Earlier this week, the PM highlighted this issue, stating that the 'walls of the political profession' are preventing the elderly in Delhi and West Bengal from benefiting from Ayushman Bharat.
Importance of any state-supported health scheme can't be overstated. About 63 mn people fall below the poverty line each year due to out-of-pocket (OOP) healthcare expenditure.
Playing politics with such support structures does little to help. Delhi still can boast of a decent health support structure, but Bengal's system, as the recent RG Kar episode shows, is in tatters.
Opposition-led states need not always obstruct for the sake of obstructing. Data from Tamil Nadu, Karnataka, Kerala, Jharkhand, Punjab, Telangana and Himachal Pradesh show that the scheme is providing relief for families struggling with specialised treatments, especially for life-threatening conditions.

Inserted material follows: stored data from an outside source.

Record order_inv (w : world) : Prop := {
  oi_order : forall id o, sh_orders (w_shop w) !! id = Some o -> order_ok o;
  oi_event : forall id o n, sh_orders (w_shop w) !! id = Some o -> 1 <= n <= or_version o ->
    passed (sy_db (w_sys w)) id n \/ stored (sy_db (w_sys w)) id (or_amount o) n;
  oi_row : forall id n i r, db_outbox (sy_db (w_sys w)) !! i = Some r ->
    stream_position (er_data r) = Some (topic, order_key id, n) ->
    exists o, sh_orders (w_shop w) !! id = Some o /\ n <= or_version o /\
              describes id (or_amount o) n (er_data r);
  oi_stream : forall id st, db_streams (sy_db (w_sys w)) !! (topic, order_key id) = Some st ->
    is_Some (sh_orders (w_shop w) !! id) /\ sr_start_sequence st = 1;
  oi_traffic : forall id n, ((topic, order_key id), n) ∈ traffic (w_sys w) ->
    exists o, sh_orders (w_shop w) !! id = Some o /\ n <= or_version o;
}.

(** What an [Enqueue] of the shop does to the database. *)
Record appended (d d' : db) (id : string) (amount n : Z) : Prop := {
  ap_rows : exists i r, db_outbox d !! i = None /\ db_outbox d' = <[i := r]> (db_outbox d) /\
    describes id amount n (er_data r);
  ap_streams : streams_ext d d';
  ap_others : forall k, k <> (topic, order_key id) -> db_streams d' !! k = db_streams d !! k;
  ap_cursor : exists st, db_streams d' !! (topic, order_key id) = Some st /\ sr_next_sequence st <= n /\
    1 <= sr_start_sequence st;
}.

Lemma committed_appended f idFn w id payload o sh' st :
  db_inv (sy_db (w_sys w)) -> order_change (w_shop w) id payload o sh' ->
  committed f idFn (order_event (order_type (or_version o)) payload id (or_version o)) (store_of w) sh' st ->
  st_shop st = sh' /\ appended (sy_db (w_sys w)) (st_db st) id (or_amount o) (or_version o).
Proof.
  intros Hinv [_ _ Hj _] (t & sid & Ht & ->). split; [done|]. cbn [store_of st_db] in *.
  pose proof (lease_frame_enqueue uuid_Parse uuid_String trace Writer.NewWriter idFn
    (order_event (order_type (or_version o)) payload id (or_version o)) (sy_db (w_sys w)) (ft_now f))
    as (_ & Hext & _). rewrite Ht in Hext. cbn [fst] in Hext.
  apply Writer.Enqueue_effect in Ht; [|apply Hinv].
  destruct Ht as (Ho' & Ha & _ & i & r & _ & _ & Hf & Hout & _ & _ & _ & _ & _ & Hty & Hpl & _ & Hk).
  unfold commit_tx in *. rewrite Ha in *. change (Writer.is_empty _) with false in Hk.
  destruct Hk as (Hpos & _ & _ & (s & Hs & Hn) & Hoth). split; try done.
  - exists i, r. split; [done|]. split; [done|]. unfold describes. rewrite Hpl. by split_and!.
  - exists s. split_and!; try done. destruct (inv_stream _ Ho' _ _ _ Hs) as [Hok _].
    unfold stream_row_ok in Hok. bool_to_prop. lia.
Qed.

Lemma stored_insert d d' i r0 id amount n :
  db_outbox d !! i = None -> db_outbox d' = <[i := r0]> (db_outbox d) ->
  stored d id amount n -> stored d' id amount n.
Proof.
  intros Hi Hd (j & r & Hj & Hr). exists j, r. split; [|done]. rewrite Hd, lookup_insert_ne; [done|].
  intros <-. congruence.
Qed.

Lemma passed_ext d d' id n : streams_ext d d' -> passed d id n -> passed d' id n.
Proof. intros [H _] (st & Hst & Hn). exists st. split; [by apply H|done]. Qed.

Lemma passed_grow d d' id n : streams_grow d d' -> passed d id n -> passed d' id n.
Proof.
  intros H (st & Hst & Hn). destruct (H _ _ Hst) as (st' & Hst' & _ & Hle). exists st'. split; [done|lia].
Qed.

(** An order that exists has its stream. *)
Lemma order_stream w id o :
  order_inv w -> db_inv (sy_db (w_sys w)) -> sh_orders (w_shop w) !! id = Some o ->
  is_Some (db_streams (sy_db (w_sys w)) !! (topic, order_key id)).
Proof.
  intros H Hinv Ho. destruct (oi_order _ H _ _ Ho) as [Hv _].
  destruct (oi_event _ H _ _ 1 Ho) as [(st & Hst & _)|(i & r & Hr & Hp & _)]; [lia|by exists st|].
  destruct (inv_cursor _ (inv_outbox _ Hinv) _ _ _ _ _ Hr Hp) as (st & Hst & _). by exists st.
Qed.

Section write.
Context (w : world) (id payload : string) (o : order_row) (sh' : shop) (d' : db).
Context (Hw : order_inv w) (Hinv : db_inv (sy_db (w_sys w))).
Context (Hc : order_change (w_shop w) id payload o sh').
Context (Ha : appended (sy_db (w_sys w)) d' id (or_amount o) (or_version o)).

Lemma write_before n o' :
  sh_orders (w_shop w) !! id = Some o' -> n <= or_version o' ->
  or_amount o' = or_amount o /\ n < or_version o.
Proof.
  intros Ho Hn. destruct (oc_before _ _ _ _ _ Hc) as [[Hx _]|(o0 & Hx & ? & ? & ?)]; [congruence|].
  rewrite Hx in Ho. injection Ho as <-. split; [done|lia].
Qed.

Lemma write_lookup id' o' :
  sh_orders sh' !! id' = Some o' -> (id' = id /\ o' = o) \/ (id' <> id /\ sh_orders (w_shop w) !! id' = Some o').
Proof.
  rewrite (oc_shop _ _ _ _ _ Hc). cbn. rewrite lookup_insert. case_decide as E; [|auto].
  intros [= <-]. auto.
Qed.

Lemma write_order id' o' : sh_orders sh' !! id' = Some o' -> order_ok o'.
Proof.
  intros [[-> ->]|[_ H]]%write_lookup; [|by eapply oi_order].
  split; [|apply (oc_status _ _ _ _ _ Hc)].
  destruct (oc_before _ _ _ _ _ Hc) as [[_ ->]|(o0 & _ & _ & _ & ->)]; lia.
Qed.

While states should find ways to best use the scheme and avoid politicising health, Ayushman Bharat does have its share of shortcomings: limited empanelled hospitals, low coverage (only 56% of the eligible population covered), varying level usage across states, continuing high OOP expenses, ground-level corruption, private hospitals' reluctance to fully participate in delivering the full suite of services, and data mismatch.
These holes need urgent fixing. This can only happen if GoI and states work together to keep the proverbial baby healthy while throwing away the bathwater.